Your question to me today was focused on whether the Medicare SNF or HH benefits needed modification to better meet the needs of these populations. Traditionally, these benefits have always been strictly defined as acute care benefits. Medicare covers up to 100 days in the SNF following a related hospitalization of at least 3 days in length. Some argue that the SNF services could be more effectively used as a lower cost inpatient resource for nursing or therapy if the 3 day prior stay were removed. This argument suggests that eliminating the 3 day prior hospitalization rule would allow short term inpatient nursing to be provided in a SNF without requiring a higher cost hospitalization. A change like this would only benefit patients whose medical needs require 24 hour nursing for a period but not at the intensity of medical management given in a hospital. Many nursing homes have shown through managed care contracts that they can provide this level of nursing and avoid hospitalizations. However, removing the 3 day prior hospitalization requirement could also result in a “woodwork” effect if LTC beneficiaries living in NFs could flip over to Medicare coverage at-will. Any changes in this requirement would need to be restricted to patients meeting a certain level of medical complexity to qualify for SNF services without a hospitalization. This type of change would be beneficial to these LTC populations by eliminating the need for the ambulance ride, the long wait in the emergency room upon arrival, and the potential stay under observation that currently does not count as a trip to the hospital.
Modifying the home health benefit is even more complicated. The benefit has always provided skilled nursing, physical therapy, occupational therapy, speech pathology, social work, and aide services to any beneficiary who is homebound and has at least intermittent skilled nursing or physical therapy needs and a physician’s certified referral. These patients do not have to have been hospitalized; in fact, over half (64 percent) of the home health population are direct admits from the community. Also notable is the relatively low proportion of the community entrants who are Medicaid-eligible. While the duals account for a much larger share of the community entrants than the PAC users, they still represent less than half of the community entrants (42 percent). This underscores that the population needing LTC services are not all impoverished or able to gain services through Medicaid programs.
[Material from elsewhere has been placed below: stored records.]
(** The flush of a filled-in new entry and the body of the load that
    follows. *)
Lemma create_fill_flush_load
    (e : Env) (basename' : string) (name' comment' exec' : option string)
    (delay' : Z) :
  gsm_util_text_is_blank X exec' = false ->
  gsp_app_manager_get_dir (dirs e) G_MAXUINT = None ->
  files e !! user_autostart_file X (Some basename') = None ->
  write_denied e (user_autostart_file X (Some basename')) = false ->
  let created := gsp_app_create_fill X e basename' name' comment' exec' delay' in
  exists e' p',
    _gsp_app_save (fst created) (snd created) = (Written, e', p')
    /\ gsp_app_new_body X e' None basename'
         (user_autostart_file X (Some basename')) 0
       = (Returned, e', Some (set_skip_next_monitor_event false p')).
Proof.
  intros Hx Hd Hf Hw. cbv zeta.
  set (file := user_autostart_file X (Some basename')) in *.
  pose proof (create_fill_fields X e basename' name' comment' exec' delay') as F1.
  pose proof (create_fill_result e basename' name' comment' exec' delay') as F2.
  cbv zeta in F1, F2. fold file in F2.
  destruct (gsp_app_create_fill X e basename' name' comment' exec' delay')
    as [e1 q]. cbn [fst snd] in *.
  destruct F1 as (Qb & Qn & Qx & Qc & Qd & Qp & Qs & Qm & Qt).
  destruct F2 as (Qpath & Qh & Qnd & Qi & Qg & Qo & Qk & Qdesc
                  & Ef & Ede & Edi & _ & _).
  assert (Hblank : gsm_util_text_is_blank X (name q) = false).
  { rewrite Qn. destruct (gsm_util_text_is_blank X name') eqn:En; assumption. }
  assert (Hu : save_use_path q = Some file).
  { unfold save_use_path. now rewrite Qo. }
  assert (Hl : g_key_file_load_from_file e1 (Some file) = None).
  { unfold g_key_file_load_from_file. now rewrite Ef, Hf. }
  pose proof (save_document_all_dirty e1 q file Hu Hl Qm) as K. cbv zeta in K.
  destruct K as (Kh & Kn & Kc & Kx & Kd & Ki & Knd & Ko & Kno).
  assert (Hsave : _gsp_app_save e1 q
            = (Written,
               set_files (<[file := Desktop (save_document e1 q)]> (files e1)) e1,
               set_save_timeout 0
                 (_gsp_app_save_done_success
                    (set_skip_next_monitor_event true q)))).
  { unfold _gsp_app_save, _gsp_app_user_equal_system.
    rewrite Qs, Edi, Hd. unfold g_key_file_save_to_file, write_denied.
    rewrite Qpath, Ede. unfold write_denied in Hw. now rewrite Hw. }
  eexists _, _. split; [exact Hsave|].
  set (e2 := set_files _ e1).
  assert (Hl2 : g_key_file_load_from_file e2 (Some file)
                = Some (save_document e1 q)).
  { unfold g_key_file_load_from_file, e2.
    rewrite lookup_set_files_other. now rewrite lookup_insert_eq. }
  assert (Hc2 : gsp_app_can_launch (save_document e1 q) = true).
  { unfold gsp_app_can_launch, g_key_file_get_string_list.
    now rewrite Ko, Kno. }
  destruct (new_body_fresh_returns X e2 basename' file 0 _ Hl2 Hc2) as [p3 E];
    [unfold G_MAXUINT; lia|].
  rewrite E. f_equal. f_equal.
  apply new_body_returned in E. destruct E as (kf & Hl3 & E).
  rewrite Hl2 in Hl3. inversion Hl3; subst kf; clear Hl3.
  destruct E as (_ & Rpath & Rh & Rnd & Rx & Rn & Rc & Rd & Ri & Rg & Rdesc
                 & Rp & Rs & Rt & Ro & Rk & Rm & Rb & _).
  apply GspAppPrivate_ext; cbn.
  - now rewrite Rb, Qb.
  - now rewrite Rpath, Qpath.
  - rewrite Rh, Qh. unfold gsp_key_file_get_boolean. now rewrite Kh, Qh.
  - rewrite Rnd, Qnd. unfold gsp_key_file_get_boolean. now rewrite Knd.
  - rewrite Rn, Kn, Hblank. reflexivity.
  - now rewrite Rx, Kx.
  - now rewrite Rc, Kc.
  - now rewrite Ri, Ki, Qi.
  - rewrite Rd. unfold gsp_key_file_get_delay. now rewrite Kd.
  - now rewrite Rg, Ki, Qg.
  - rewrite Rdesc, Qdesc. apply description_from_fields.
    + rewrite Rn, Kn, Hblank. reflexivity.
    + now rewrite Rx, Kx.
    + now rewrite Rc, Kc.
  - now rewrite Rp, Qp.
  - rewrite Rs, Qs. reflexivity.
  - exact Rt.
  - exact Rm.
  - exact Ro.
  - exact Rk.
Qed.
Definition plugin_on_agent_enter (matrix_id session agent_id : string)
           (e : State) : State :=
  match get_plugin (world e) matrix_id with
  | None => e
  | Some (HomeP h) => Home.on_agent_enter h session agent_id e
  | Some (PairP p) =>
      let '(p', e') := PairPanicking.on_agent_enter session agent_id (p, e) in
      store_plugin matrix_id (PairP p') e'
  end.

(** [agent.container_matrix] of the Agent named [agent_id], if any. *)
Definition agent_container (e : State) (agent_id : string) : option string :=
  match objects (world e) !! agent_id with
  | Some (Agent _ c) => Some c
  | _ => None
  end.

Definition exit_attrs : AttrDict :=
  mkAttrs None None None None None (Some (-1)) None None.

(** [for other in get_agents_in_matrix(m): s = sessions.get(other.objid);
     if s: await s.send_set(agent_id, x=-1)] *)
Definition notify_exit (matrix_id agent_id : string) (e : State) : State :=
  foldl (λ e other,
           match sessions e !! objid (base other) with
           | Some _ => send_set (objid (base other)) agent_id exit_attrs e
           | None => e
           end)
        e (get_agents_in_matrix (world e) matrix_id).
(** C4, amended.  When [pattern] is the first marker, in the order of the
    list _v, " v", "version ", _ver, " ver", .0. to .5., that the
    lower-cased name contains, and it occurs in the name as written, the
    variants are, each once, the name, the text of the name before the
    leftmost occurrence of that marker, and the normalized forms of both. *)
Theorem search_variants_of_versioned `{SetIteration} (name : string)
  (i : nat) (pattern : string) :
  list_find (λ p, Is_true (PyStr.contains p (PyStr.lower name)))
    ItemMatcher.version_patterns = Some (i, pattern) →
  PyStr.contains pattern name = true →
  let base := PyStr.split_head pattern name in
  NoDup (ItemMatcher.get_search_variants name)
  ∧ (∀ v, v ∈ ItemMatcher.get_search_variants name
          ↔ v = name ∨ v = base ∨ v = ItemMatcher.normalize_name name
            ∨ v = ItemMatcher.normalize_name base)
  ∧ (∃ rest, name = base +:+ pattern +:+ rest)
  ∧ (∀ pre rest, name = pre +:+ pattern +:+ rest →
                 (String.length base ≤ String.length pre)%nat).
Proof.
  intros Hfind Hin base.
  assert (Hpat : pattern ≠ "").
  { apply version_patterns_nonempty.
    apply list_find_Some in Hfind as [Hi _].
    by eapply list_elem_of_lookup_2. }
  split_and!.
  - apply set_to_list_NoDup.
  - intros v. unfold ItemMatcher.get_search_variants.
    rewrite set_to_list_elem. unfold ItemMatcher.variants_list.
    rewrite base_name_loop_find, Hfind. fold base.
    rewrite !bool_decide_true by by apply split_head_shorter.
    simpl. rewrite !elem_of_cons, elem_of_nil. tauto.
  - by apply contains_split_head.
  - intros pre rest. apply split_head_leftmost.
Qed.

Lemma search_variants_of_versioned_witness :
  NoDup (ItemMatcher.get_search_variants (H := first_seen_order)
           "IKELOS_SMG_v1.0.2")
  ∧ (∀ v, v ∈ ItemMatcher.get_search_variants (H := first_seen_order)
                "IKELOS_SMG_v1.0.2"
          ↔ v = "IKELOS_SMG_v1.0.2" ∨ v = "IKELOS_SMG"
            ∨ v = "ikelos smg v1 0 2" ∨ v = "ikelos smg")
  ∧ (∃ rest, "IKELOS_SMG_v1.0.2" = "IKELOS_SMG" +:+ "_v" +:+ rest)
  ∧ (∀ pre rest, "IKELOS_SMG_v1.0.2" = pre +:+ "_v" +:+ rest →
                 (String.length "IKELOS_SMG" ≤ String.length pre)%nat).
Proof.
  apply (search_variants_of_versioned (H := first_seen_order)
           "IKELOS_SMG_v1.0.2" 0 "_v").
  - reflexivity.
  - reflexivity.
Defined.

(** ** Matching a weapon *)

Module WeaponMatching.
Import ItemMatcher Matching MatcherFacts MatcherLemmas Cache CacheLemmas.
Import Lookup LookupLemmas.

Section WithCatalog.
Context `{SetIteration}.
Variable manifest : list Item.

Lemma log_queries_lookups (terms : list string) (s : State) :
  perk_lookups (log_queries terms s) = perk_lookups s.
Proof.
  revert s. induction terms as [|term rest IH]; intros s; [done|].
  simpl. by rewrite IH.
Qed.

Lemma find_perk_matches_frame (perk_name : string) (s : State) :
  ∃ perk_results s',
    find_perk_matches manifest perk_name s = Ok (perk_results, s')
    ∧ perk_lookups s' = perk_lookups s
    ∧ cache_kept s s'.
Proof.
  destruct (findCandidates_returns manifest Perk perk_name s)
    as (perk_results & s' & Hrun & _ & Hkept).
  exists perk_results, s'. split_and!; [done| |done].
  simpl in Hrun.
  destruct (perk_matches s !! perk_name) as [cached|] eqn:Hcache.
  - rewrite (find_perk_matches_hit manifest _ _ _ Hcache) in Hrun.
    by injection Hrun as <- <-.
  - rewrite (find_perk_matches_miss manifest _ _ Hcache) in Hrun.
    by injection Hrun as <- <-.
Qed.

Lemma find_weapon_matches_frame (weapon_name : string) (s : State) :
  ∃ matches s',
    find_weapon_matches manifest weapon_name s = Ok (matches, s')
    ∧ perk_lookups s' = perk_lookups s
    ∧ cache_kept s s'.
Proof.
  destruct (findCandidates_returns manifest Weapon weapon_name s)
    as (matches & s' & Hrun & _ & Hkept).
  exists matches, s'. split_and!; [done| |done].
  simpl in Hrun.
  destruct (weapon_matches s !! weapon_name) as [cached|] eqn:Hcache.
  - rewrite (find_weapon_matches_hit manifest _ _ _ Hcache) in Hrun.
    by injection Hrun as <- <-.
  - rewrite (find_weapon_matches_miss manifest _ _ Hcache) in Hrun.
    injection Hrun as <- <-. simpl. apply log_queries_lookups.
Qed.

(** One perk loop: it announces every name of its slice, in order, returns
    dicts for a sublist of them, tagged with its column, and keeps what is
    cached. *)
Lemma match_perks_loop_run (column : nat) (perks : list string)
  (s : State) :
  ∃ dicts s',
    match_perks_loop manifest column perks s = Ok (dicts, s')
    ∧ perk_lookups s' = perk_lookups s ++ map (pair column) perks
    ∧ sublist (map pd_name dicts) perks
    ∧ Forall (λ d, pd_column d = column) dicts
    ∧ cache_kept s s'.
Proof.
  revert s. induction perks as [|perk rest IH]; intros s.
  - exists [], s. split_and!; [done| |done..|apply cache_kept_refl].
    by rewrite app_nil_r.
  - cbn [match_perks_loop]. unfold modify.
    unfold mbind at 1, M_bind at 1. unfold mbind at 1, M_bind at 1.
    destruct (find_perk_matches_frame perk (log_lookup column perk s))
      as (perk_results & s1 & -> & Hlog1 & Hkept1).
    assert (Hkept : cache_kept s s1).
    { eapply cache_kept_trans; [|done]. by apply cache_kept_same. }
    destruct perk_results as [|perk_match others].
    + unfold search_destiny_items, modify.
      do 2 (unfold mbind at 1, M_bind at 1).
      unfold mret at 1, M_ret at 1. unfold mbind at 1, M_bind at 1.
      destruct (IH (add_missing_perk perk (log_query perk s1)))
        as (dicts & s2 & -> & Hlog2 & Hsub & Hcol & Hkept2).
      exists dicts, s2. split_and!; [done| |by apply sublist_cons|done|].
      * rewrite Hlog2. simpl. rewrite Hlog1. simpl.
        by rewrite <-app_assoc.
      * eapply cache_kept_trans; [done|].
        eapply cache_kept_trans; [|done]. by apply cache_kept_same.
    + unfold mbind at 1, M_bind at 1.
      destruct (IH s1) as (dicts & s2 & -> & Hlog2 & Hsub & Hcol & Hkept2).
      eexists _, s2. split_and!; [done| | | |].
      * rewrite Hlog2, Hlog1. simpl. by rewrite <-app_assoc.
      * simpl. by apply sublist_skip.
      * by constructor.
      * by eapply cache_kept_trans.
Qed.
The community entrants appear to have higher LTSS needs than the PAC admissions. For example, aide visits account for a majority of the services provided in 11 percent of the community admit episodes while only 4 percent of the PAC episodes have a majority of unskilled services. The community entrants also have a higher proportion of dementia conditions (29 percent compared to 21 percent of PAC). These data suggest the Medicare home health benefit is already a strong part of the LTSS system. Any expansions of the benefit to further support the LTC populations would increase the Medicare HH budget but may be offset by reducing hospitalizations among high risk populations.
In closing, I would encourage the continued movement toward patient-centered accountability which is moving away from insurance-based constraints and introducing incentives for providers to better coordinate care across the continuum. Incorporating the community-based providers in local discussions about health care outcomes at the community level will benefit all parties – the accountable providers, the beneficiaries, the caregivers, and the payers.